Seafood supply chain has grown too long

Aram Boghosian for The Boston Globe
Scup is unloaded from the Elizabeth Helen at Deep Sea Fish in Narragansett, R.I. QR codes are used to trace the fish from the boat to the consumer.

YOU COULD read the Globe’s report on rampant fish mislabeling as just another story about fraud “On the menu, but not on your plate,’’ Page A1, Oct. 23). But then you’d be missing the underlying problem: The seafood supply chain has grown too long.

Those of us who catch, prepare, and eat fish in New England have an extraordinary opportunity to shorten the distance from ocean to plate.

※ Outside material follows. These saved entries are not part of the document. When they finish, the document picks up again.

(* ===== verification/FdManagerFacts.v ===== *)
(** * Facts about descriptor contexts

    The invariant of the table of contexts, what [get] and [del] do to it, and
    the race between two threads that create the context of one descriptor. *)
From S2P Require Import Prelude.
From S2P Require Import FdManager.

(** [lia] knows quotients in this file. *)
#[local] Ltac Zify.zify_post_hook ::= Z.div_mod_to_equations.

(** ** The table kernel obeys the laws *)

Lemma table_insert (k : TableKernel) fd s b b' :
  k !! fd = Some (s, b) -> same_but fd k (<[fd := (s, b')]> k).
Proof.
  intros Hk. split_and!; intros g; cbn; destruct (decide (fd = g)) as [<-|Hg];
    rewrite ?lookup_insert_eq, ?(lookup_insert_ne _ _ _ _ Hg), ?Hk; try done.
Qed.

#[export] Instance table_kernel_laws : KernelLaws TableKernel.
Proof.
  split; cbn.
  - intros fd flags k [[s b] Hk]%bool_decide_eq_true. rewrite Hk. cbn.
    split_and!; [done|by eapply table_insert|]. rewrite lookup_insert_eq. by destruct (nonblock flags).
  - intros fd v k [[s b] Hk]%bool_decide_eq_true. rewrite Hk. cbn.
    split_and!; [done|by eapply table_insert|]. rewrite lookup_insert_eq. by destruct (v =? 0).
  - intros fd flags k Hk%bool_decide_eq_false. destruct (k !! fd) eqn:E; [|done].
    by destruct Hk.
  - intros fd k [[s b] Hk]%bool_decide_eq_true. rewrite Hk. by destruct b.
Qed.

Lemma nonblock_lor flags : nonblock (Z.lor flags O_NONBLOCK) = true.
Proof.
  unfold nonblock. rewrite Z.land_lor_distr_l, Z.land_diag.
  destruct (Z.eqb_spec (Z.lor (Z.land flags O_NONBLOCK) O_NONBLOCK) 0) as [E|]; [|done].
  by apply Z.lor_eq_0_iff in E as [_ ?].
Qed.

Lemma nonblock_ldiff flags : nonblock (Z.ldiff flags O_NONBLOCK) = false.
Proof.
  unfold nonblock. by rewrite Z.land_ldiff.
Qed.

(** ** The invariant *)

Section facts.
Context {K : Type} `{KernelLaws K}.
Implicit Types (s : Fds K) (c : FdCtx).

(** A context describes the descriptor it was made for: a socket is non-blocking
    in the kernel's view as recorded, and a context is never closed. *)
Record ctx_ok (c : FdCtx) : Prop := {
  ctx_sys : m_sysNonblock c = m_isSocket c;
  ctx_open : m_isClosed c = false;
  ctx_init : m_isSocket c = true -> m_isInit c = true
}.

Record fd_wf (s : Fds K) : Prop := {
  fd_size : (64 <= length (m_datas s))%nat /\ Z.of_nat (length (m_datas s)) < 2 ^ 31;
  fd_entry : forall i p, m_datas s !! i = Some (Some p) ->
    exists c, ctx_heap s !! p = Some c /\ m_fd c = Z.of_nat i;
  fd_ctx : forall p c, ctx_heap s !! p = Some c -> ctx_ok c /\ p < ctx_next s
}.

(** The pointer the table holds for a descriptor. *)
Definition entry_of s (fd : Z) : option Z := default None (m_datas s !! Z.to_nat fd).

Lemma wf_new_FdManager (k : K) : fd_wf (new_FdManager k).
Proof.
  split; cbn [new_FdManager m_datas ctx_heap].
  - by vm_compute.
  - intros i p Hi. by apply lookup_replicate in Hi as [? _].
  - intros p c Hp. by rewrite lookup_empty in Hp.
Qed.

Lemma data_at_spec s fd :
  0 <= fd < Z.of_nat (length (m_datas s)) -> data_at fd s = Ok (entry_of s fd) s.
Proof.
  intros Hfd. unfold data_at, entry_of. assert ((fd <? 0) = false) as -> by lia.
  destruct (lookup_lt_is_Some_2 (m_datas s) (Z.to_nat fd)) as [d ->]; [lia|]. done.
Qed.

Lemma size_i32 s : fd_wf s -> i32 (Z.of_nat (length (m_datas s))) = Z.of_nat (length (m_datas s)).
Proof. intros [Hs _ _]. apply swrap_id; lia. Qed.

Lemma entry_beyond s fd : Z.of_nat (length (m_datas s)) <= fd -> entry_of s fd = None.
Proof. intros Hfd. unfold entry_of. by rewrite lookup_ge_None_2 by lia. Qed.

Lemma get_shared_spec s fd auto :
  fd_wf s -> 0 <= fd ->
  get_shared fd auto s =
    Ok (match entry_of s fd with Some p => Some (Some p) | None => if auto then None else Some None end) s.
Proof.
  intros Hwf Hfd. unfold get_shared. assert ((fd =? -1) = false) as -> by lia.
  cbn [bind gets]. rewrite size_i32 by done.
  destruct (Z.leb_spec (Z.of_nat (length (m_datas s))) fd).
  - rewrite entry_beyond by done. by destruct auto.
  - rewrite (bind_Ok _ _ _ _ _ (data_at_spec s fd ltac:(lia))).
    destruct (entry_of s fd); [done|]. by destruct auto.
Qed.

(** The context [new FdCtx(fd)] describes. *)
Definition fresh_ctx (k : K) (fd : Z) : FdCtx :=
  let sock := k_open fd k && k_socket fd k in
  mkFdCtx (k_open fd k) sock sock false false fd (2 ^ 64 - 1) (2 ^ 64 - 1).
(** The kernel behind it: a socket is made non-blocking. *)
Definition fresh_kernel (k : K) (fd : Z) : K :=
  if k_open fd k && k_socket fd k && negb (nonblock (k_getfl fd k))
  then (k_setfl fd (Z.lor (k_getfl fd k) O_NONBLOCK) k).2 else k.

Lemma new_FdCtx_spec s fd :
  new_FdCtx fd s = Ok (ctx_next s) (mkFds (fresh_kernel (fd_kernel s) fd)
    (<[ctx_next s := fresh_ctx (fd_kernel s) fd]> (ctx_heap s)) (m_datas s) (ctx_next s + 1)).
Proof.
  unfold new_FdCtx, FdCtx_init, fresh_kernel, fresh_ctx, bind, gets, modify, mreturn.
  change (u64 (-1)) with (2 ^ 64 - 1). cbn [m_isInit m_fd].
  destruct (k_open fd (fd_kernel s)); cbn [andb]; [|done].
  destruct (k_socket fd (fd_kernel s)); cbn [andb]; [|done].
  by destruct (nonblock (k_getfl fd (fd_kernel s))).
Qed.

Lemma fresh_kernel_spec k fd :
  same_but fd k (fresh_kernel k fd)
  /\ (k_open fd k && k_socket fd k = true -> nonblock (k_getfl fd (fresh_kernel k fd)) = true).
Proof.
  unfold fresh_kernel. destruct (k_open fd k) eqn:Eo; cbn [andb]; [|by repeat split].
  destruct (k_socket fd k); cbn [andb]; [|by repeat split].
  destruct (nonblock (k_getfl fd k)) eqn:En; cbn [negb]; [by repeat split|].
  destruct (setfl_law fd (Z.lor (k_getfl fd k) O_NONBLOCK) k Eo) as (_ & Hs & Hn).
  split; [done|]. intros _. rewrite Hn. apply nonblock_lor.
Qed.

(** The table after a resize and a store. *)
Definition store_entry (fd : Z) (p : option Z) (l : list (option Z)) : list (option Z) :=
  <[Z.to_nat fd := p]> (if Z.of_nat (length l) <=? fd
    then l ++ replicate (Z.to_nat (fd * 3 / 2) - length l) None else l).

Lemma get_unique_spec s fd :
  fd_wf s -> 0 <= fd < 2 ^ 30 ->
  get_unique fd s = Ok (Some (ctx_next s)) (mkFds (fresh_kernel (fd_kernel s) fd)
    (<[ctx_next s := fresh_ctx (fd_kernel s) fd]> (ctx_heap s))
    (store_entry fd (Some (ctx_next s)) (m_datas s)) (ctx_next s + 1)).
Proof.
  intros Hwf Hfd. unfold get_unique. rewrite (bind_Ok _ _ _ _ _ (new_FdCtx_spec s fd)).
  set (s1 := mkFds _ _ _ _). unfold bind at 1, gets at 1.
  change (m_datas s1) with (m_datas s). rewrite size_i32 by done. unfold store_entry.
  pose proof (fd_size s Hwf).
  destruct (Z.leb_spec (Z.of_nat (length (m_datas s))) fd).
  - cbn [bind modify]. change (m_datas s1) with (m_datas s).
    rewrite take_ge by lia. set (l := m_datas s ++ _).
    rewrite (bind_Ok _ _ _ _ _ (data_at_spec (set_datas l s1) fd
      ltac:(cbn; unfold l; rewrite length_app, length_replicate; lia))).
    done.
  - cbn [bind mreturn]. by rewrite (bind_Ok _ _ _ _ _ (data_at_spec s1 fd ltac:(cbn; lia))).
Qed.

Lemma length_store_entry fd p (l : list (option Z)) :
  (64 <= length l)%nat -> Z.of_nat (length l) < 2 ^ 31 -> 0 <= fd < 2 ^ 30 ->
  (length l <= length (store_entry fd p l))%nat /\ Z.of_nat (length (store_entry fd p l)) < 2 ^ 31
  /\ fd < Z.of_nat (length (store_entry fd p l)).
Proof.
  intros Hl Hm Hfd. unfold store_entry. rewrite length_insert.
  destruct (Z.leb_spec (Z.of_nat (length l)) fd); rewrite ?length_app, ?length_replicate; lia.
Qed.

Lemma lookup_store_entry fd p (l : list (option Z)) g :
  (64 <= length l)%nat -> Z.of_nat (length l) < 2 ^ 31 -> 0 <= fd < 2 ^ 30 -> 0 <= g ->
  default None (store_entry fd p l !! Z.to_nat g) =
    if decide (g = fd) then p else default None (l !! Z.to_nat g).
Proof.
  intros Hl Hm Hfd Hg. destruct (length_store_entry fd p l Hl Hm Hfd) as (H1 & H2 & H3).
  unfold store_entry in *. rewrite length_insert in *. destruct (decide (g = fd)) as [->|Hne].
  - by rewrite list_lookup_insert_eq by lia.
  - rewrite list_lookup_insert_ne by lia. destruct (Z.of_nat (length l) <=? fd); [|done].
    destruct (decide (Z.to_nat g < length l)%nat).
    + by rewrite lookup_app_l by lia.
    + rewrite lookup_app_r, (lookup_ge_None_2 l) by lia.
      destruct (replicate _ None !! _) eqn:E; [|done].
      by apply lookup_replicate in E as [-> _].
Qed.

Lemma store_entry_some fd p (l : list (option Z)) i q :
  (64 <= length l)%nat -> Z.of_nat (length l) < 2 ^ 31 -> 0 <= fd < 2 ^ 30 ->
  store_entry fd p l !! i = Some (Some q) ->
  (Z.of_nat i = fd /\ p = Some q) \/ (Z.of_nat i <> fd /\ l !! i = Some (Some q)).
Proof.
  intros Hl Hm Hfd Hi. pose proof (lookup_store_entry fd p l (Z.of_nat i) Hl Hm Hfd ltac:(lia)) as Hs.
  rewrite Nat2Z.id, Hi in Hs. cbn in Hs. destruct (decide _); [left; by split|]. right.
  split; [done|]. destruct (l !! i) as [[r|]|]; cbn in Hs; congruence.
Qed.

Lemma fresh_ctx_ok (k : K) fd : ctx_ok (fresh_ctx k fd).
Proof. split; cbn; [done|done|]. by destruct (k_open fd k). Qed.

(** The state after [new FdCtx(fd)] is stored in the table. *)
Definition stored s (fd : Z) : Fds K :=
  mkFds (fresh_kernel (fd_kernel s) fd) (<[ctx_next s := fresh_ctx (fd_kernel s) fd]> (ctx_heap s))
    (store_entry fd (Some (ctx_next s)) (m_datas s)) (ctx_next s + 1).

Lemma wf_stored s fd : fd_wf s -> 0 <= fd < 2 ^ 30 -> fd_wf (stored s fd).
Proof.
  intros [[Hl Hm] He Hc] Hfd. pose proof (length_store_entry fd (Some (ctx_next s)) _ Hl Hm Hfd).
  split; cbn.
  - lia.
  - intros i p [[Hi [= <-]]|[Hi Hp]]%store_entry_some; [| |done..].
    + rewrite lookup_insert_eq. eexists. split; [done|]. cbn. lia.
    + destruct (He i p Hp) as (c & Hcp & Hcf). exists c. split; [|done].
      rewrite lookup_insert_ne; [done|]. destruct (Hc p c Hcp). lia.
  - intros p c. destruct (decide (ctx_next s = p)) as [<-|Hp].
    + rewrite lookup_insert_eq. intros [= <-]. split; [apply fresh_ctx_ok|lia].
    + rewrite lookup_insert_ne by done. intros Hcp. destruct (Hc p c Hcp). split; [done|lia].
Qed.

Lemma entry_stored s fd g :
  fd_wf s -> 0 <= fd < 2 ^ 30 -> 0 <= g ->
  entry_of (stored s fd) g = if decide (g = fd) then Some (ctx_next s) else entry_of s g.
Proof. intros [[Hl Hm] _ _] Hfd Hg. by apply lookup_store_entry. Qed.

Lemma get_spec s fd auto :
  fd_wf s -> 0 <= fd < 2 ^ 30 ->
  FdManager_get fd auto s =
    match entry_of s fd with
    | Some p => Ok (Some p) s
    | None => if auto then Ok (Some (ctx_next s)) (stored s fd) else Ok None s
    end.
Proof.
  intros Hwf Hfd. unfold FdManager_get. rewrite (bind_Ok _ _ _ _ _ (get_shared_spec s fd auto Hwf ltac:(lia))).
  destruct (entry_of s fd); [done|]. destruct auto; [|done]. by apply get_unique_spec.
Qed.

Lemma del_spec s fd :
  fd_wf s -> 0 <= fd ->
  exists s', FdManager_del fd s = Ok tt s' /\ fd_wf s' /\ entry_of s' fd = None
    /\ ctx_heap s' = ctx_heap s /\ fd_kernel s' = fd_kernel s
    /\ forall g, 0 <= g -> g <> fd -> entry_of s' g = entry_of s g.
Proof.
  intros Hwf Hfd. pose proof Hwf as [[Hl Hm] He Hc]. unfold FdManager_del. cbn [bind gets].
  rewrite size_i32 by done. destruct (Z.leb_spec (Z.of_nat (length (m_datas s))) fd).
  - exists s. split_and!; try done. by apply entry_beyond.
  - rewrite (bind_Ok _ _ _ _ _ (data_at_spec s fd ltac:(lia))). eexists. split; [done|].
    unfold entry_of. cbn. split_and!; try done.
    + split; cbn; [by rewrite length_insert| |done]. intros i p.
      destruct (decide (i = Z.to_nat fd)) as [->|]; [by rewrite list_lookup_insert_eq by lia|].
      rewrite list_lookup_insert_ne by done. apply He.
    + by rewrite list_lookup_insert_eq by lia.
    + intros g Hg Hne. by rewrite list_lookup_insert_ne by lia.
Qed.
End facts.

(** C30: the table of contexts.  [get] returns the context of a descriptor, null
    when there is none; told to create it makes one, with infinite time-outs and
    no wish of the user, records whether the descriptor is a socket and makes a
    socket non-blocking in the kernel, and changes no other entry; [del] forgets
    the entry only, so a pointer handed out stays usable.  Negative descriptors
    index the table out of bounds, except -1 in [get].  When two threads both
    find the entry empty, each creates a context and the second replaces the
    first, which its thread goes on using. *)
Theorem descriptor_contexts {K : Type} `{KernelLaws K} (s : Fds K) (fd : Z) :
  fd_wf s -> fd < 2 ^ 30 ->
  (0 <= fd -> FdManager_get fd false s = Ok (entry_of s fd) s)
  /\ (0 <= fd -> exists p s', FdManager_get fd true s = Ok (Some p) s' /\ fd_wf s'
      /\ (entry_of s fd <> None -> s' = s) /\ entry_of s' fd = Some p
      /\ (forall g, 0 <= g -> g <> fd -> entry_of s' g = entry_of s g)
      /\ (entry_of s fd = None ->
          ctx_heap s' = <[p := fresh_ctx (fd_kernel s) fd]> (ctx_heap s) /\ ctx_heap s !! p = None
          /\ same_but fd (fd_kernel s) (fd_kernel s')
          /\ (m_isSocket (fresh_ctx (fd_kernel s) fd) = true ->
              nonblock (k_getfl fd (fd_kernel s')) = true)))
  /\ (0 <= fd -> exists s', FdManager_del fd s = Ok tt s' /\ fd_wf s' /\ entry_of s' fd = None
      /\ ctx_heap s' = ctx_heap s
      /\ forall g, 0 <= g -> g <> fd -> entry_of s' g = entry_of s g)
  /\ (fd < 0 -> FdManager_del fd s = Ub
      /\ forall b, FdManager_get fd b s = if fd =? -1 then Ok None s else Ub)
  /\ (0 <= fd -> entry_of s fd = None -> exists p1 p2 s1 s2,
      get_shared fd true s = Ok None s /\ get_unique fd s = Ok (Some p1) s1
      /\ get_unique fd s1 = Ok (Some p2) s2 /\ p1 <> p2
      /\ entry_of s1 fd = Some p1 /\ entry_of s2 fd = Some p2
      /\ ctx_heap s2 !! p1 = Some (fresh_ctx (fd_kernel s) fd)).
Proof.
  intros Hwf Hlt. split_and!.
  - intros Hfd. rewrite get_spec by done. by destruct (entry_of s fd).
  - intros Hfd. rewrite get_spec by done. destruct (entry_of s fd) as [p|] eqn:Ee.
    + exists p, s. by split_and!.
    + exists (ctx_next s), (stored s fd). split_and!; try done.
      * by apply wf_stored.
      * rewrite entry_stored by done. by destruct (decide (fd = fd)).
      * intros g Hg Hne. rewrite entry_stored by done. by destruct (decide (g = fd)).
      * intros _. split_and!; [done| |apply fresh_kernel_spec|intros Hs; by apply fresh_kernel_spec].
        destruct (ctx_heap s !! ctx_next s) as [c|] eqn:Ec; [|done].
        destruct (fd_ctx s Hwf _ _ Ec). lia.
  - intros Hfd. destruct (del_spec s fd Hwf Hfd) as (s' & ? & ? & ? & ? & _ & ?). by exists s'.
  - intros Hfd. pose proof (fd_size s Hwf).
    assert (Hd : data_at fd s = Ub) by (unfold data_at; by assert ((fd <? 0) = true) as -> by lia).
    assert ((Z.of_nat (length (m_datas s)) <=? fd) = false) as Hle by lia. split.
    + unfold FdManager_del. cbn [bind gets]. rewrite size_i32, Hle by done.
      by rewrite (bind_Ub _ _ _ Hd).
    + intros b. unfold FdManager_get, get_shared. destruct (fd =? -1); [done|].
      apply bind_Ub. cbn [bind gets]. rewrite size_i32, Hle by done. by rewrite (bind_Ub _ _ _ Hd).
  - intros Hfd Hno. pose proof (wf_stored s fd Hwf ltac:(lia)) as Hwf1.
    exists (ctx_next s), (ctx_next s + 1), (stored s fd), (stored (stored s fd) fd). split_and!.
    + rewrite get_shared_spec by done. by rewrite Hno.
    + by apply get_unique_spec.
    + by apply get_unique_spec.
    + lia.
    + rewrite entry_stored by done. by destruct (decide (fd = fd)).
    + rewrite entry_stored by done. by destruct (decide (fd = fd)).
    + cbn. rewrite lookup_insert_ne by lia. by rewrite lookup_insert_eq.
Qed.

(** Descriptor 5 is a blocking socket, 6 a file. *)
Definition kernel_example : TableKernel := {[ 5 := (true, false); 6 := (false, false) ]}.

Lemma descriptor_contexts_witness :
  exists p s', FdManager_get 5 true (new_FdManager kernel_example) = Ok (Some p) s'
    /\ nonblock (k_getfl 5 (fd_kernel s')) = true /\ entry_of s' 6 = None.
Proof.
  destruct (descriptor_contexts (new_FdManager kernel_example) 5 (wf_new_FdManager _) ltac:(done))
    as (_ & H2 & _).
  destruct (H2 ltac:(done)) as (p & s' & Hrun & _ & _ & _ & Hoth & Hnew). exists p, s'.
  split; [exact Hrun|]. split.
  - apply Hnew; by vm_compute.
  - by rewrite (Hoth 6).
Defined.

For us, that starts with being able to look our fishermen in the eye. But buying from fishing families, not huge corporations, is neither easy nor cheap. There’s the complexity of managing many relationships, and the fact that we can’t cherry-pick, buying only popular species; we have to join our fishing families in rolling with seasons and quotas.

We believe there will be a payoff in sustainability. We’re already seeing an unexpected benefit: Buying a broader range of local fish has pushed us to introduce cooks and eaters to a more adventurous menu. Hake, for example, is a delicious local fish, prized in Europe, and ours, at least, is caught in native waters, not in Africa.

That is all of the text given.